EXTRACTED INFORMATION START

(** The first start of the program with persistence on. *)
Lemma first_start_needs_readable_file_witness :
  result (Run fixture_oauth fixture_config (Some logrus) TransportError) (boot 0)
  = Panic "nil pointer dereference".
Proof.
  exact (proj1 (proj1 (first_start_needs_readable_file
                         fixture_oauth fixture_config (Some logrus) TransportError (boot 0)
                         eq_refl eq_refl) eq_refl)).
Defined.

(** ** Starting the refresh loop twice, and its first turn (auth.go) *)

Section LoopStart.
Context `{External}.

Lemma bind_Done_inv {A B} (m : M A) (k : A -> M B) (s s2 : state) (b : B) :
  bind m k s = (Done b, s2) ->
  exists a s1, m s = (Done a, s1) /\ k a s1 = (Done b, s2).
Proof.
  unfold bind. destruct (m s) as [[a|why|c|] s1]; intros Heq; try discriminate.
  exists a, s1. split; [reflexivity | exact Heq].
Qed.

Lemma refreshTokenHandler_flag (resp : post_result) (s : state) :
  refreshTokenManagerRunning (exec (refreshTokenHandler resp) s)
  = refreshTokenManagerRunning s.
Proof.
  destruct s as [oa [br pe sp] [lk cr ex au] rn lg fl cf wf clf ef ck tr].
  unfold exec, refreshTokenHandler. destruct lk, resp as [|st [|g]]; go_compute.
  all: repeat (break_match; go_compute); reflexivity.
Qed.

Lemma persistCredentials_flag (receiver : ptr) (path : string) (s : state) :
  refreshTokenManagerRunning (exec (persistCredentials receiver path) s)
  = refreshTokenManagerRunning s.
Proof.
  destruct s as [oa [br pe sp] [lk cr ex au] rn lg fl cf wf clf ef ck tr].
  unfold exec, persistCredentials. destruct receiver, lk; go_compute.
  all: repeat (break_match; go_compute); reflexivity.
Qed.

Lemma exec_of {A} (m : M A) (s s' : state) (o : outcome A) :
  m s = (o, s') -> s' = exec m s.
Proof. intros Heq. unfold exec. rewrite Heq. reflexivity. Qed.

(** The running flag at the end of the [for] loop. *)
Lemma loop_flag (receiver : ptr) (answers : list post_result) (s s' : state)
    (status : manager_status) :
  refreshTokenManager_loop receiver answers s = (Done status, s') ->
  match status with
  | Running => refreshTokenManagerRunning s' = refreshTokenManagerRunning s
  | Stopped => refreshTokenManagerRunning s' = false
  | Refused => False
  end.
Proof.
  revert s. induction answers as [|resp later IH]; intros s Hrun.
  - cbn in Hrun. injection Hrun as <- <-. reflexivity.
  - cbn [refreshTokenManager_loop] in Hrun.
    apply bind_Done_inv in Hrun as (s0 & sa & Hget & Hrun).
    injection Hget as <- <-.
    apply bind_Done_inv in Hrun as (u1 & s1 & Hpersist & Hrun).
    assert (Hf1 : refreshTokenManagerRunning s1 = refreshTokenManagerRunning s).
    { destruct (Persist (credentialsConfig s)).
      - rewrite (exec_of _ _ _ _ Hpersist). apply persistCredentials_flag.
      - injection Hpersist as _ <-. reflexivity. }
    apply bind_Done_inv in Hrun as (u2 & s2 & Hlock & Hrun).
    apply bind_Done_inv in Hrun as (c & s3 & Hload & Hrun).
    apply bind_Done_inv in Hrun as (u4 & s4 & Hunlock & Hrun).
    apply bind_Done_inv in Hrun as (u5 & s5 & Hsleep & Hrun).
    apply bind_Done_inv in Hrun as (u6 & s6 & Hdebug & Hrun).
    apply bind_Done_inv in Hrun as (err & s7 & Hhandler & Hrun).
    assert (Hf6 : refreshTokenManagerRunning s6 = refreshTokenManagerRunning s1).
    { clear - Hlock Hload Hunlock Hsleep Hdebug.
      destruct receiver; [discriminate Hlock |].
      destruct s1 as [oa cc [lk cr ex au] rn lg fl cf wf clf ef ck tr].
      destruct lk; [discriminate Hlock |].
      revert Hlock Hload Hunlock Hsleep Hdebug. go_step.
      intros Hlock. injection Hlock as _ <-.
      go_step. intros Hload. injection Hload as _ <-.
      go_step. intros Hunlock. injection Hunlock as _ <-.
      go_step. intros Hsleep. injection Hsleep as _ <-.
      go_step. destruct lg; [| discriminate].
      intros Hdebug. injection Hdebug as _ <-. reflexivity. }
    assert (Hf7 : refreshTokenManagerRunning s7 = refreshTokenManagerRunning s6).
    { rewrite (exec_of _ _ _ _ Hhandler). apply refreshTokenHandler_flag. }
    destruct err as [msg|].
    + unfold bind, modify, ret in Hrun. injection Hrun as <- <-. reflexivity.
    + specialize (IH s7 Hrun). destruct status; [exact IH | exact IH | congruence].
Qed.

(** X12.  Starting the refresh loop is idempotent.  While a loop started
    earlier is still running, a second start (the callback makes one at
    every login) returns at once and changes nothing: no second loop, no
    write, no request.  Once a loop has stopped, the flag is down and the
    next start runs a loop again. *)
Theorem second_start_is_refused
    (receiver receiver' : ptr) (answers answers' : list post_result) (s : state) :
  refreshTokenManagerRunning s = false ->
  let s' := exec (refreshTokenManager receiver answers) s in
  (result (refreshTokenManager receiver answers) s = Done Running ->
     refreshTokenManager receiver' answers' s' = (Done Refused, s'))
  /\ (result (refreshTokenManager receiver answers) s = Done Stopped ->
        refreshTokenManager receiver' answers' s'
        = refreshTokenManager_loop receiver' answers' (set_running true s')).
Proof.
  intros Hflag s'.
  assert (Hstart : refreshTokenManager receiver answers s
                   = refreshTokenManager_loop receiver answers (set_running true s)).
  { unfold refreshTokenManager. cbv beta iota delta [bind get]. rewrite Hflag. reflexivity. }
  assert (Hnext : forall b,
             refreshTokenManagerRunning s' = b ->
             refreshTokenManager receiver' answers' s'
             = if b then (Done Refused, s')
               else refreshTokenManager_loop receiver' answers' (set_running true s')).
  { intros b <-. unfold refreshTokenManager. cbv beta iota delta [bind get].
    destruct (refreshTokenManagerRunning s'); reflexivity. }
  split; intros Hres; apply run_result in Hres; fold s' in Hres;
    rewrite Hstart in Hres; apply loop_flag in Hres.
  - apply (Hnext true). rewrite Hres. reflexivity.
  - apply (Hnext false). exact Hres.
Qed.
End circle_claim.

Section driver_claim.
Context {NodeRec EdgeRec sortkey : Type}.
Variable node_x node_y : NodeRec → option R.
Variable _chart : chart NodeRec EdgeRec sortkey.
Variable quicksort_by : ∀ A : Type, (A → sortkey) → list A → list A.
Variable JSON_stringify_nodes : list (option NodeRec) → string.
Variable JSON_stringify_edges : list (option EdgeRec) → string.
Variable wheel_edges : (nat → option key) → list nat → option R → list wheel_edge.
Local Abbreviation store := (store NodeRec EdgeRec).
Local Abbreviation signal := (signal NodeRec sortkey).
Local Abbreviation redraw :=
  (redraw node_x node_y _chart quicksort_by JSON_stringify_nodes JSON_stringify_edges
          wheel_edges).
Local Abbreviation over_limit := (over_limit _chart).
Local Abbreviation on_tick := (@on_tick NodeRec EdgeRec sortkey _chart).
Local Abbreviation on_end := (@on_end NodeRec EdgeRec sortkey _chart).
Local Abbreviation handle := (@handle NodeRec EdgeRec sortkey _chart).
Local Abbreviation cycle_signals := (@cycle_signals NodeRec EdgeRec sortkey _chart).

Lemma ends_dispatched_app (a b : list signal) :
  ends_dispatched (a ++ b) = ends_dispatched a + ends_dispatched b.
Proof. unfold ends_dispatched. by rewrite filter_app, length_app. Qed.

Lemma on_tick_in_time t : over_limit t = false → ends_dispatched (on_tick t) = 0.
Proof.
  intros H. unfold Diagram.on_tick. rewrite H, app_nil_r.
  by destruct (showLayoutSteps _chart).
Qed.

Lemma on_tick_late t : over_limit t = true → ends_dispatched (on_tick t) = 1.
Proof.
  intros H. unfold Diagram.on_tick. rewrite H.
  by destruct (showLayoutSteps _chart).
Qed.
(** * Release publication workflow of pocketlib-api

    A shallow embedding of [src/resolvers/storeBookRelease.ts]:
    [retrieveStoreBookRelease] and [publishStoreBookRelease].

    The resolvers are [async] functions that talk to a Prisma client, to
    pdf.js and to the clock.  They are embedded as programs of a small
    free monad [Prog]: every [await]ed call is an [Await] node carrying the
    operation and the continuation, a JavaScript [throw] is a [Throw] leaf.
    [run] interprets one call from start to end against a [World]; [step]
    performs one operation at a time, which is what two calls in flight over
    the same store are interleaved with. *)

From Stdlib Require Import ZArith QArith List String Bool Lia.
Import ListNotations.
Local Open Scope string_scope.
Local Open Scope list_scope.
Local Open Scope Z_scope.

Set Implicit Arguments.

(** ** Data model *)

(** A value a GraphQL argument may carry: the key can be missing from the
    [args] object ([undefined]), explicitly [null], or hold a value.
    JavaScript's [x != null] is false on the first two; Prisma leaves a
    column alone for [undefined] and clears it for [null]. *)
Inductive Optional (A : Type) : Type :=
| Undefined
| Null
| Value (a : A).
Arguments Undefined {A}.
Arguments Null {A}.

Record StoreBookPrintCover := mkPrintCover { printCoverUuid : string }.
Record StoreBookPrintFile := mkPrintFile { printFileUuid : string }.

(** A row of the [storeBookRelease] table, as [findFirst] returns it with
    [include: { printCover: true, printFile: true }]: the two relations are
    [None] when no print asset is attached. *)
Record StoreBookRelease := mkRelease {
  id : Z;
  uuid : string;
  userId : Z;
  storeBookId : Z;
  releaseName : string;
  releaseNotes : option string;
  publishedAt : option Z;
  title : string;
  price : Z;
  status : option string;
  coverId : option Z;
  fileId : option Z;
  printCover : option StoreBookPrintCover;
  printFile : option StoreBookPrintFile
}.

Record StoreBook := mkStoreBook {
  bookId : Z;
  bookStatus : option string
}.

Record User := mkUser { userIdent : Z }.

Record ResolverContext := mkContext { user : option User }.

(** [page._pageInfo.view], the four numbers the code destructures as
    [[x, y, w, h]]. *)
Definition PageView : Type := (Q * Q * Q * Q)%type.

(** The handle [getDocument(url).promise] resolves to: pages are fetched on
    demand with [getPage]. *)
Record PDFDocumentProxy := mkPdf {
  pdfUrl : string;
  numPages : Z
}.

Record PublishArgs := mkArgs {
  argUuid : option string;
  argReleaseName : string;
  argReleaseNotes : Optional string
}.

(** The [data] object of the [update] call at the end of
    [publishStoreBookRelease]. *)
Record UpdateData := mkData {
  dataStatus : string;
  dataReleaseName : string;
  dataReleaseNotes : Optional string;
  dataPublishedAt : Z
}.

(** What lies outside the process: the two tables, the asset store (a
    document per retrieval URL, given by the views of its pages) and the
    clock. *)
Record World := mkWorld {
  storeBookReleases : list StoreBookRelease;
  storeBooks : list StoreBook;
  assets : list (string * list PageView);
  clock : Z
}.

(** ** Errors *)

(** The members of [apiErrors] the two resolvers use. *)
Inductive ApiError : Type :=
| notAuthenticated
| storeBookReleaseDoesNotExist
| actionNotAllowed
| storeBookReleaseAlreadyPublished
| storeBookNotPublished.

(** What a call can end with instead of a value: a business error thrown by
    [throwApiError], the aggregate thrown by [throwValidationError], the
    [TypeError] of reading a property of [null], or a rejected promise of a
    collaborator (storage, network, document parsing). *)
Inductive Exception : Type :=
| ApiErr (e : ApiError)
| ValidationFailed (errors : list string)
| TypeError (property : string)
| Rejected (what : string).

(** ** Programs *)

Inductive Op : Type :=
| FindFirstRelease (uuid : string)
| FindFirstStoreBook (id : Z)
| GetDocument (url : string)
| GetPage (pdf : PDFDocumentProxy) (pageNumber : Z)
| NewDate
| UpdateRelease (id : Z) (data : UpdateData).

Definition Answer (op : Op) : Type :=
  match op with
  | FindFirstRelease _ => option StoreBookRelease
  | FindFirstStoreBook _ => option StoreBook
  | GetDocument _ => PDFDocumentProxy
  | GetPage _ _ => PageView
  | NewDate => Z
  | UpdateRelease _ _ => StoreBookRelease
  end.

Inductive Prog (A : Type) : Type :=
| Ret (a : A)
| Throw (e : Exception)
| Await (op : Op) (k : Answer op -> Prog A).
Arguments Throw {A} e.

Fixpoint bind {A B : Type} (m : Prog A) (f : A -> Prog B) : Prog B :=
  match m with
  | Ret a => f a
  | Throw e => Throw e
  | Await op k => Await op (fun x => bind (k x) f)
  end.

Definition await (op : Op) : Prog (Answer op) := Await op (fun x => Ret x).

(** The calls the resolvers [await], at their result types. *)
Definition storeBookRelease_findFirst (uuid : string) : Prog (option StoreBookRelease) :=
  await (FindFirstRelease uuid).
Definition storeBook_findFirst (id : Z) : Prog (option StoreBook) :=
  await (FindFirstStoreBook id).
Definition getDocument (url : string) : Prog PDFDocumentProxy :=
  await (GetDocument url).
Definition getPage (pdf : PDFDocumentProxy) (pageNumber : Z) : Prog PageView :=
  await (GetPage pdf pageNumber).
Definition newDate : Prog Z :=
  await NewDate.
Definition storeBookRelease_update (id : Z) (data : UpdateData) : Prog StoreBookRelease :=
  await (UpdateRelease id data).

Declare Scope prog_scope.
Delimit Scope prog_scope with prog.
Notation "x <- m ;; k" := (bind m (fun x => k))
  (at level 61, m at next level, right associativity) : prog_scope.
Notation "m ;; k" := (bind m (fun _ => k))
  (at level 61, right associativity) : prog_scope.
Local Open Scope prog_scope.

(** ** The collaborators *)

(** JavaScript [==] between a nullable string and a string literal. *)
Definition looseEq (s : option string) (lit : string) : bool :=
  match s with
  | Some s' => String.eqb s' lit
  | None => false
  end.

Definition findFirstRelease (w : World) (u : string) : option StoreBookRelease :=
  find (fun r => String.eqb (uuid r) u) (storeBookReleases w).

Definition findFirstStoreBook (w : World) (i : Z) : option StoreBook :=
  find (fun b => bookId b =? i) (storeBooks w).

Fixpoint lookupAsset (l : list (string * list PageView)) (url : string)
  : option (list PageView) :=
  match l with
  | [] => None
  | (u, pages) :: rest => if String.eqb u url then Some pages else lookupAsset rest url
  end.

(** Prisma's [update]: a key that is [undefined] in [data] is left as it is. *)
Definition applyNotes (n : Optional string) (old : option string) : option string :=
  match n with
  | Undefined => old
  | Null => None
  | Value s => Some s
  end.

Definition applyData (d : UpdateData) (r : StoreBookRelease) : StoreBookRelease :=
  {| id := id r;
     uuid := uuid r;
     userId := userId r;
     storeBookId := storeBookId r;
     releaseName := dataReleaseName d;
     releaseNotes := applyNotes (dataReleaseNotes d) (releaseNotes r);
     publishedAt := Some (dataPublishedAt d);
     title := title r;
     price := price r;
     status := Some (dataStatus d);
     coverId := coverId r;
     fileId := fileId r;
     printCover := printCover r;
     printFile := printFile r |}.

(** [update({ where: { id }, data })] on the table: the row with that
    primary key is rewritten, every other row is kept. *)
Fixpoint updateRows (i : Z) (d : UpdateData) (rows : list StoreBookRelease)
  : list StoreBookRelease :=
  match rows with
  | [] => []
  | r :: rest =>
      if id r =? i then applyData d r :: rest else r :: updateRows i d rest
  end.

Definition setReleases (w : World) (rows : list StoreBookRelease) : World :=
  {| storeBookReleases := rows;
     storeBooks := storeBooks w;
     assets := assets w;
     clock := clock w |}.

Definition getPageView (w : World) (pdf : PDFDocumentProxy) (n : Z) : option PageView :=
  match lookupAsset (assets w) (pdfUrl pdf) with
  | Some pages => if 1 <=? n then nth_error pages (Z.to_nat (n - 1)) else None
  | None => None
  end.

(** One operation against the world: its answer or the rejection, and the
    world afterwards.  Only [UpdateRelease] changes the world. *)
Definition handle (w : World) (op : Op) : (Exception + Answer op) * World :=
  match op return (Exception + Answer op) * World with
  | FindFirstRelease u => (inr (findFirstRelease w u), w)
  | FindFirstStoreBook i => (inr (findFirstStoreBook w i), w)
  | GetDocument url =>
      match lookupAsset (assets w) url with
      | Some pages => (inr (mkPdf url (Z.of_nat (List.length pages))), w)
      | None => (inl (Rejected "getDocument"), w)
      end
  | GetPage pdf n =>
      match getPageView w pdf n with
      | Some v => (inr v, w)
      | None => (inl (Rejected "getPage"), w)
      end
  | NewDate => (inr (clock w), w)
  | UpdateRelease i d =>
      match find (fun r => id r =? i) (storeBookReleases w) with
      | Some r => (inr (applyData d r), setReleases w (updateRows i d (storeBookReleases w)))
      | None => (inl (Rejected "update"), w)
      end
  end.

(** ** Running a call *)

Record Outcome (A : Type) := mkOutcome {
  result : Exception + A;
  final : World;
  trace : list Op
}.

Fixpoint run {A : Type} (p : Prog A) (w : World) : Outcome A :=
  match p with
  | Ret a => mkOutcome (inr a) w []
  | Throw e => mkOutcome (inl e) w []
  | Await op k =>
      match handle w op with
      | (inl e, w') => mkOutcome (inl e) w' [op]
      | (inr x, w') =>
          let o := run (k x) w' in
          mkOutcome (result o) (final o) (op :: trace o)
      end
  end.

(** One atomic turn of a call in flight: the pending operation is performed
    and the call moves to the code after that [await]. *)
Definition step {A : Type} (p : Prog A) (w : World) : Prog A * World :=
  match p with
  | Await op k =>
      match handle w op with
      | (inl e, w') => (Throw e, w')
      | (inr x, w') => (k x, w')
      end
  | _ => (p, w)
  end.

(** Two calls in flight over one world; the schedule says whose turn it is
    ([true]: the first call). *)
Fixpoint interleave {A : Type} (schedule : list bool) (p1 p2 : Prog A) (w : World)
  : Prog A * Prog A * World :=
  match schedule with
  | [] => (p1, p2, w)
  | true :: rest => let '(p1', w') := step p1 w in interleave rest p1' p2 w'
  | false :: rest => let '(p2', w') := step p2 w in interleave rest p1 p2' w'
  end.

(** The call has performed all its reads and is about to write (or is over). *)
Fixpoint advance {A : Type} (w : World) (p : Prog A) : Prog A :=
  match p with
  | Await (UpdateRelease i d) k => Await (UpdateRelease i d) k
  | Await op k =>
      match handle w op with
      | (inl e, _) => Throw e
      | (inr x, _) => advance w (k x)
      end
  | _ => p
  end.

EXTRACTED INFORMATION END

ACTION ITEM> Identify each line in the records above containing the word "resolvers"; copy those lines.

EXERCISE ANSWER>
    A shallow embedding of [src/resolvers/storeBookRelease.ts]:
    The resolvers are [async] functions that talk to a Prisma client, to
(** The members of [apiErrors] the two resolvers use. *)
(** The calls the resolvers [await], at their result types. *)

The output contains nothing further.